**EXERCISE GOAL:** Up to and including the line that contains "rewrite state_requests_app, R1.", return every line from the start of the data, unchanged.

Saved entries:
········
(* ===== verification/Controls.v ===== *)
(** * Rate, time, volume and delay

    Theorems about the operations of the player that read and set numbers. *)

From S2P Require Import Prelude CFloat MediaTypes GstApi Effects PipelineState AudioPipeline Bus Tracks AppSink Build LockOrder StateMachine Playback.

Local Open Scope Z_scope.

Section Rate.
Context `{EV : Env}.

Lemma passive_rate s s' t : passive s s' t -> m_fRate s' = m_fRate s.
Proof. intros [H _]. congruence. Qed.

Lemma SetRate_spec rate s :
  (f_zero ==. rate) = false ->
  wp (SetRate rate) s (fun r s' t => state_requests t = [] /\
    (r = ERROR_NONE -> m_PlayerState s <> Error -> (rate !=. m_fRate s) = true -> m_fRate s' = rate)).
Proof.
  intros Hr. unfold SetRate. apply wp_bind. eapply wp_mono; [apply IsPlayerState_passive|]. cbn beta.
  intros b s1 t1 (-> & -> & (_ & _ & _ & _ & R1)%passive_inv).
  destruct (m_PlayerState s == Error) eqn:HE; bools.
  { wp_step. rewrite state_requests_app, R1. split; [reflexivity | congruence]. }
  do 2 wp_step. destruct (rate !=. m_fRate s) eqn:Hd; [|wp_step; rewrite !state_requests_app, R1; split; [reflexivity | congruence]].
  rewrite Hr. do 6 wp_step. apply wp_bind. set (s2 := s <| m_fRate := rate |>).
  eapply wp_mono with (P := fun _ s3 t3 => passive s2 s3 t3).
  { apply (sat_wp passive). unfold PM. solve_frame. }
  cbn beta. intros st s3 t3 P3. apply wp_bind.
  eapply wp_mono; [apply passive_SeekPipeline|]. cbn beta. intros err s4 t4 P4.
  assert (Hrate : m_fRate s4 = rate) by (rewrite (passive_rate _ _ _ P4), (passive_rate _ _ _ P3); reflexivity).
  apply passive_inv in P3 as (_ & _ & _ & _ & R3). apply passive_inv in P4 as (_ & _ & _ & _ & R4).
  do 2 wp_step. wp_step.
  - do 4 wp_step. rewrite Hrate, Hr. cbn [andb]. wp_step.
    rewrite !state_requests_app, R1, R3, R4. split; [reflexivity | intros; exact Hrate].
  - wp_step. rewrite !state_requests_app, R1, R3, R4. split; [reflexivity | discriminate].
Qed.
End Rate.

(** Setting a nonzero rate never resumes playback.  When the rate goes from
    zero to a nonzero value the code means to play again if it was playing when
    the rate became zero; but it tests the old rate after it has stored the new
    one, so no call of [SetRate] with a nonzero rate asks GStreamer for any state
    change, whatever the previous rate and the flag. *)
Theorem SetRate_never_resumes `{Env} (rate : float) (s : pipeline) (w : world)
    (Hrate : (f_zero ==. rate) = false) :
  state_requests (otrace (SetRate rate s w)) = [].
Proof. exact (proj1 (SetRate_spec rate s Hrate w)). Qed.

Definition zero_rate_player : pipeline :=
  (player AVPlayback Paused) <| m_fRate := f_zero |> <| m_bResumePlayOnNonzeroRate := true |>.

Lemma SetRate_never_resumes_witness :
  m_bResumePlayOnNonzeroRate zero_rate_player = true /\
  state_requests (otrace (@SetRate (nominal_env TargetLinux) f_one zero_rate_player tt)) = [].
Proof.
  split; [reflexivity|].
  exact (@SetRate_never_resumes (nominal_env TargetLinux) f_one zero_rate_player tt eq_refl).
Defined.

(** The stream time stays within the media.  [GetStreamTime] always
    succeeds; in the [Stopped] and [Error] states the time is zero, and
    otherwise it does not exceed the duration the pipeline last reported, if
    that is known and definite, whatever position GStreamer gives. *)
Theorem GetStreamTime_bounded `{Env} (s : pipeline) (w : world) :
  let o := GetStreamTime s w in
  let '(err, time) := oval o in
  let duration := m_dLastReportedDuration (ostate o) in
  err = ERROR_NONE /\
  if (m_PlayerState s == Stopped) || (m_PlayerState s == Error) then time = d_zero
  else (duration !=. DURATION_UNKNOWN) && (duration !=. DURATION_INDEFINITE) = true -> (duration <. time) = false.
Proof.
  cbv zeta. revert w.
  change (wp GetStreamTime s (fun r s' t => let '(err, time) := r in err = ERROR_NONE /\
    if (m_PlayerState s == Stopped) || (m_PlayerState s == Error) then time = d_zero
    else (m_dLastReportedDuration s' !=. DURATION_UNKNOWN) && (m_dLastReportedDuration s' !=. DURATION_INDEFINITE) = true ->
         (m_dLastReportedDuration s' <. time) = false)).
  unfold GetStreamTime. do 6 wp_step. wp_step; [wp_step; split; reflexivity|].
  unfold element. do 4 wp_step. apply wp_bind.
  eapply wp_mono with (P := fun _ _ _ => True); [intros w; exact I|]. cbn beta. intros pos s1 t1 _.
  do 2 wp_step. apply wp_bind.
  eapply wp_mono with (P := fun _ _ _ => True); [intros w; exact I|]. cbn beta. intros _ s2 t2 _.
  do 3 wp_step. split; [reflexivity|]. intros ->. cbn [andb].
  destruct (_ <. seconds pos) eqn:E; [apply SFltb_irrefl | exact E].
Qed.

(** ** Volume and balance *)

(** The values a trace sets a property to, with the element. *)
Definition property_set (prop : string) (o : obs) : option (ptr * GVal) :=
  match o with
  | Obs (g_object_set el p v) _ => if (p =? prop)%string then Some (el, v) else None
  | _ => None
  end.
Definition property_sets (prop : string) (t : list obs) : list (ptr * GVal) := omap (property_set prop) t.

(** [v] is [x] forced into the range from [lo] to [hi]. *)
Definition forced (lo hi x v : float) : Prop :=
  (lo <=. v) = true /\ (v <=. hi) = true /\ ((lo <=. x) && (x <=. hi) = true -> v = x).

Lemma clamp_forced lo hi x :
  is_nan lo = false -> is_nan hi = false -> is_nan x = false -> (lo <=. hi) = true -> forced lo hi x (clamp lo hi x).
Proof.
  intros Hlo Hhi Hx Hle. destruct (clamp_range lo hi x Hlo Hhi Hx Hle) as [H1 H2]. split_and!; [exact H1 | exact H2|].
  intros [H3 H4]%andb_prop. apply clamp_id; apply SFleb_not_ltb; assumption.
Qed.

(** Volume and balance are kept in range.  For every number the player
    passes (a not-a-number is passed on), unless it is in the [Error] state, one
    property is written: the volume forced between 0 and 1, or the balance
    forced between -1 and 1, and exactly the value itself if it is in range. *)
Theorem volume_balance_in_range `{Env} (x : float) (s : pipeline) (w1 w2 : world)
    (Hx : is_nan x = false) (Hs : m_PlayerState s <> Error) :
  (exists v, forced f_zero f_one x v /\
     property_sets "volume" (otrace (SetVolume x s w1)) = [(elem s AUDIO_VOLUME, GDouble (float_to_double v))]) /\
  (exists v, forced f_minus_one f_one x v /\
     property_sets "panorama" (otrace (SetBalance x s w2)) = [(elem s AUDIO_BALANCE, GDouble (float_to_double v))]).
Proof.
  split; eexists; (split; [apply clamp_forced; [reflexivity | reflexivity | exact Hx | reflexivity]|]).
  - revert w1. refine (_ : wp (SetVolume x) s (fun _ _ t => property_sets "volume" t = _)).
    unfold SetVolume, IsPlayerState, element. wp_steps; bools; congruence || reflexivity.
  - revert w2. refine (_ : wp (SetBalance x) s (fun _ _ t => property_sets "panorama" t = _)).
    unfold SetBalance, IsPlayerState, element. wp_steps; bools; congruence || reflexivity.
Qed.

Lemma volume_balance_in_range_witness :
  (exists v, forced f_zero f_one (Z_to_float 3) v /\
     property_sets "volume" (otrace (@SetVolume (nominal_env TargetLinux) (Z_to_float 3) (player AVPlayback Playing) tt))
     = [(elem (player AVPlayback Playing) AUDIO_VOLUME, GDouble (float_to_double v))]).
Proof.
  exact (proj1 (@volume_balance_in_range (nominal_env TargetLinux) (Z_to_float 3) (player AVPlayback Playing) tt tt
                  ltac:(vm_compute; reflexivity) ltac:(discriminate))).
Defined.

(** ** Audio delay *)

(** An environment that keeps the sink's [ts-offset] property. *)
Definition offset_env (p : Platform) : Env :=
  {| world := Z;
     handle := fun R c w =>
       match c in ext R return R * Z with
       | g_object_set _ "ts-offset" (GInt64 v) => (tt, v)
       | g_object_get_int64 _ "ts-offset" => (w, w)
       | c => (nominal c, w)
       end;
     platform := p |}.

(** The delays a [long] number of milliseconds can hold without the number of
    nanoseconds leaving 64 bits. *)
Definition delay_ok (p : Platform) (millis : Z) : Prop :=
  match p with
  | TargetWin32 => -2147483648 <= millis <= 2147483647
  | _ => -9223372036854 <= millis <= 9223372036854
  end.

Section Delay.
Variable p : Platform.
#[local] Instance delay_env : Env := offset_env p.

Lemma IsPlayerState_offset st s w :
  oval (IsPlayerState st s w) = (m_PlayerState s == st) /\ ostate (IsPlayerState st s w) = s /\
  oworld (IsPlayerState st s w) = w.
Proof. split_and!; reflexivity. Qed.

Lemma SetAudioSyncDelay_offset millis s w :
  m_PlayerState s <> Error ->
  ostate (SetAudioSyncDelay millis s w) = s /\
  oworld (SetAudioSyncDelay millis s w) = s64 (millis * GST_MSECOND).
Proof.
  intros Hs. unfold SetAudioSyncDelay. unfold bind at 1 4.
  destruct (IsPlayerState_offset Error s w) as (-> & -> & ->). rewrite (bool_decide_eq_false_2 _ Hs).
  split; reflexivity.
Qed.

Lemma GetAudioSyncDelay_offset s w :
  m_PlayerState s <> Error ->
  oval (GetAudioSyncDelay s w) = (ERROR_NONE, Some (to_long (Z.quot w 1000000))).
Proof.
  intros Hs. unfold GetAudioSyncDelay. unfold bind at 1.
  destruct (IsPlayerState_offset Error s w) as (-> & -> & ->). rewrite (bool_decide_eq_false_2 _ Hs).
  reflexivity.
Qed.
End Delay.

(** The audio delay reads back.  On an element that keeps its [ts-offset]
    property, a delay set with [SetAudioSyncDelay] is the delay
    [GetAudioSyncDelay] returns, for every number of milliseconds that fits. *)
Theorem audio_delay_roundtrip (p : Platform) (millis : Z) (s : pipeline) (w : Z)
    (Hm : delay_ok p millis) (Hs : m_PlayerState s <> Error) :
  let E := offset_env p in
  let o1 := @SetAudioSyncDelay E millis s w in
  oval (@GetAudioSyncDelay E (ostate o1) (oworld o1)) = (ERROR_NONE, Some millis).
Proof.
  cbv zeta. destruct (SetAudioSyncDelay_offset p millis s w Hs) as [Es Ew].
  unfold delay_env in Es, Ew. rewrite Es, Ew.
  rewrite (GetAudioSyncDelay_offset p s _ Hs).
  assert (Hn : s64 (millis * GST_MSECOND) = millis * GST_MSECOND).
  { apply s64_small. unfold INT64_MIN, INT64_MAX, GST_MSECOND. destruct p; cbn in Hm; lia. }
  rewrite Hn. change GST_MSECOND with 1000000. rewrite Z.quot_mul by discriminate.
  do 2 f_equal. unfold to_long. cbn [platform offset_env delay_env].
  destruct p; cbn [delay_ok] in Hm; [apply s64_small | | apply s64_small].
  - unfold INT64_MIN, INT64_MAX. lia.
  - unfold s32. change (two_p32 / 2) with 2147483648. rewrite Z.mod_small; unfold two_p32; lia.
  - unfold INT64_MIN, INT64_MAX. lia.
Qed.

Lemma audio_delay_roundtrip_witness :
  oval (@GetAudioSyncDelay (offset_env TargetWin32)
          (ostate (@SetAudioSyncDelay (offset_env TargetWin32) (-250) (player AVPlayback Playing) 0))
          (oworld (@SetAudioSyncDelay (offset_env TargetWin32) (-250) (player AVPlayback Playing) 0)))
  = (ERROR_NONE, Some (-250)).
Proof.
  exact (audio_delay_roundtrip TargetWin32 (-250) (player AVPlayback Playing) 0 ltac:(cbn; lia) ltac:(discriminate)).
Defined.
········
**RESULT OF THIS TASK:**
(* ===== verification/Controls.v ===== *)
(** * Rate, time, volume and delay

    Theorems about the operations of the player that read and set numbers. *)

From S2P Require Import Prelude CFloat MediaTypes GstApi Effects PipelineState AudioPipeline Bus Tracks AppSink Build LockOrder StateMachine Playback.

Local Open Scope Z_scope.

Section Rate.
Context `{EV : Env}.

Lemma passive_rate s s' t : passive s s' t -> m_fRate s' = m_fRate s.
Proof. intros [H _]. congruence. Qed.

Lemma SetRate_spec rate s :
  (f_zero ==. rate) = false ->
  wp (SetRate rate) s (fun r s' t => state_requests t = [] /\
    (r = ERROR_NONE -> m_PlayerState s <> Error -> (rate !=. m_fRate s) = true -> m_fRate s' = rate)).
Proof.
  intros Hr. unfold SetRate. apply wp_bind. eapply wp_mono; [apply IsPlayerState_passive|]. cbn beta.
  intros b s1 t1 (-> & -> & (_ & _ & _ & _ & R1)%passive_inv).
  destruct (m_PlayerState s == Error) eqn:HE; bools.
  { wp_step. rewrite state_requests_app, R1. split; [reflexivity | congruence]. }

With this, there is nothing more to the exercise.